# WHAT IS REQUIRED:
Say how many lines in the listing contain the string "isValidMoveWasm", giving the number alone.

━━━━━ RECORDS FOR PROCESSING

(** * check_file_sizes: ignore matching, classification, line counts, report

    A shallow embedding of [check_file_sizes.py].  Paths and patterns are
    [string]s of 8-bit characters (the ASCII view of a Python [str]); the
    host is assumed POSIX, so [os.path.normcase] is the identity and the
    only separator [os.path] knows is [/]. *)

From Stdlib Require Import String Ascii List Bool Arith Lia.
From Stdlib Require Import Permutation Sorted.
From Stdlib Require Import Numbers.DecimalString.
Import ListNotations.
Open Scope list_scope.
Open Scope string_scope.

(** ** Python [str] methods used by the script *)

Module Str.

(** [s.replace('\\', '/')] *)
Definition unify_sep (c : ascii) : ascii :=
  if Ascii.eqb c "\" then "/"%char else c.

Fixpoint replace_backslash (s : string) : string :=
  match s with
  | "" => ""
  | String c s' => String (unify_sep c) (replace_backslash s')
  end.

(** [s.lower()] on the ASCII letters. *)
Definition lower_char (c : ascii) : ascii :=
  let n := nat_of_ascii c in
  if ((65 <=? n) && (n <=? 90))%nat then ascii_of_nat (n + 32) else c.

Fixpoint lower (s : string) : string :=
  match s with
  | "" => ""
  | String c s' => String (lower_char c) (lower s')
  end.

(** [s.startswith(p)] *)
Definition startswith (s p : string) : bool := String.prefix p s.

(** [s.endswith(p)]: some suffix of [s] is [p]. *)
Fixpoint endswith (s p : string) : bool :=
  String.eqb s p ||
  match s with
  | "" => false
  | String _ s' => endswith s' p
  end.

(** [p in s] for strings. *)
Fixpoint contains (s p : string) : bool :=
  String.prefix p s ||
  match s with
  | "" => false
  | String _ s' => contains s' p
  end.

(** [c in s] for one character. *)
Fixpoint has_char (c : ascii) (s : string) : bool :=
  match s with
  | "" => false
  | String a s' => Ascii.eqb a c || has_char c s'
  end.

(** [s.find(c)] *)
Fixpoint find_char (c : ascii) (s : string) : option nat :=
  match s with
  | "" => None
  | String a s' =>
      if Ascii.eqb a c then Some 0
      else option_map S (find_char c s')
  end.

(** [s.rfind(c)] *)
Fixpoint rfind_char (c : ascii) (s : string) : option nat :=
  match s with
  | "" => None
  | String a s' =>
      match rfind_char c s' with
      | Some i => Some (S i)
      | None => if Ascii.eqb a c then Some 0 else None
      end
  end.

(** [s.split(c)] *)
Fixpoint split (c : ascii) (s : string) : list string :=
  match s with
  | "" => [""]
  | String a s' =>
      if Ascii.eqb a c then "" :: split c s'
      else match split c s' with
           | h :: t => String a h :: t
           | [] => [String a ""]
           end
  end.

(** [c * n] *)
Fixpoint repeat_char (c : ascii) (n : nat) : string :=
  match n with
  | 0 => ""
  | S n' => String c (repeat_char c n')
  end.

(** [str(n)] for a non-negative integer. *)
Definition of_nat (n : nat) : string :=
  NilEmpty.string_of_uint (Nat.to_uint n).

(** [f"{s:<w}"]: left-aligned in a field of width [w]. *)
Definition ljust (s : string) (w : nat) : string :=
  s ++ repeat_char " " (w - String.length s).

End Str.
(** The path of GAME_MOVE past the timeout check: the clock of the
    mover is charged, the opponent's timer is armed in the mover's
    closure, the piece is relocated, the turn flips, the state is
    broadcast, and a terminal status ends the session. *)
Lemma on_move_accepted socket gameId game from to n1 n2 st b' :
  JsMap.get (games st) gameId = Some game ->
  playerSocketId game = Ret (id socket) ->
  isValidMoveWasm rules (board game) from to (turn game) = Ret true ->
  0 < whiteTime (charge game n1) ->
  0 < blackTime (charge game n1) ->
  relocate (board game) from to = Ret b' ->
  let game1 := charge game n1 in
  let newTurn := other (turn game) in
  let chk := if isKingInCheck rules b' newTurn (isValidMoveWasm rules)
             then Some newTurn else None in
  let game3 := set_position (set_lastMoveTime game1 (Some n2)) b' newTurn chk in
  let final := getGameStatus rules b' newTurn (isValidMoveWasm rules) in
  exists st',
    on_move rules socket gameId from to n1 n2 st
    = Ret (st',
           Broadcast gameId
             (GAME_STATE b' newTurn None chk (whiteTime game1) (blackTime game1) (Some n2))
           :: match final with
              | Some status =>
                  Broadcast gameId (GAME_OVER status) :: saveGame gameId game3 status
              | None => []
              end)
    /\ JsMap.get (games st') gameId
       = match final with Some _ => None | None => Some game3 end
    /\ JsMap.get (gameTimeouts st') (id socket, gameId) = Some (nextTimer st)
    /\ JsMap.get (timers st') (nextTimer st)
       = Some {| t_owner := id socket; t_game := gameId; t_color := newTurn;
                 t_due := n2 + setTimeout_delay (time_of newTurn game1 + 1000) |}
    /\ JsMap.keys (games st')
       = match final with
         | Some _ => filter (fun x => negb (String.eqb x gameId)) (JsMap.keys (games st))
         | None => JsMap.keys (games st)
         end
    /\ matchmakingQueue st' = matchmakingQueue st.
Proof.
  intros Hg Hp Hv Hw Hb Hrel game1 newTurn chk game3 final.
  unfold on_move. rewrite Hg, Hp. simpl. rewrite String.eqb_refl. simpl.
  rewrite Hv. simpl. fold game1. fold game1 in Hw, Hb.
  destruct (Z.leb_spec (whiteTime game1) 0) as [?|_]; [lia|].
  destruct (Z.leb_spec (blackTime game1) 0) as [?|_]; [lia|]. simpl.
  set (game2 := set_lastMoveTime game1 (Some n2)).
  set (st1 := store (store st gameId game1) gameId game2).
  assert (Hturn : turn game1 = turn game) by apply charge_turn.
  assert (Hpos : 0 < time_of newTurn game1) by (destruct newTurn; assumption).
  assert (Hg1 : JsMap.get (games st1) gameId = Some game2).
  { subst st1. unfold store. simpl. rewrite !get_modify_same, Hg. reflexivity. }
  rewrite Hturn.
  change (match match turn game with white => black | black => white end with
          | white => whiteTime game1 | black => blackTime game1 end)
    with (time_of newTurn game1).
  change (match turn game with white => black | black => white end) with newTurn.
  destruct (setGameTimeout_positive (id socket) gameId newTurn n2 st1 Hpos)
    as (Ho & Hgm & Hqm & _ & Hgt & Htm).
  destruct (setGameTimeout (id socket) gameId (time_of newTurn game1) newTurn n2 st1)
    as [st2 out1]. cbn [fst snd] in Ho, Hgm, Hqm, Hgt, Htm. subst out1.
  rewrite Hrel. simpl. fold chk. fold game3. fold final.
  assert (Hg3 : JsMap.get (games (store st2 gameId game3)) gameId = Some game3).
  { unfold store. simpl. rewrite get_modify_same, Hgm, Hg1. reflexivity. }
  assert (Hk3 : JsMap.keys (games (store st2 gameId game3)) = JsMap.keys (games st)).
  { unfold store. simpl. rewrite keys_modify, Hgm. subst st1. unfold store. simpl.
    now rewrite !keys_modify. }
  assert (Hq3 : matchmakingQueue (store st2 gameId game3) = matchmakingQueue st).
  { unfold store. simpl. now rewrite Hqm. }
  destruct final as [status|].
  - assert (Hkd : JsMap.keys (JsMap.delete (games (store st2 gameId game3)) gameId)
                  = filter (fun x => negb (String.eqb x gameId)) (JsMap.keys (games st))).
    { rewrite keys_delete_filter, Hk3. reflexivity. }
    eexists. split; [reflexivity|].
    split; [apply get_delete_same|].
    repeat (split; [assumption|]). exact Hq3.
  - eexists. split; [reflexivity|].
    split; [exact Hg3|]. repeat (split; [assumption|]). exact Hq3.
Qed.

━━━━━━━━━━

# RESPONSE BELOW:
3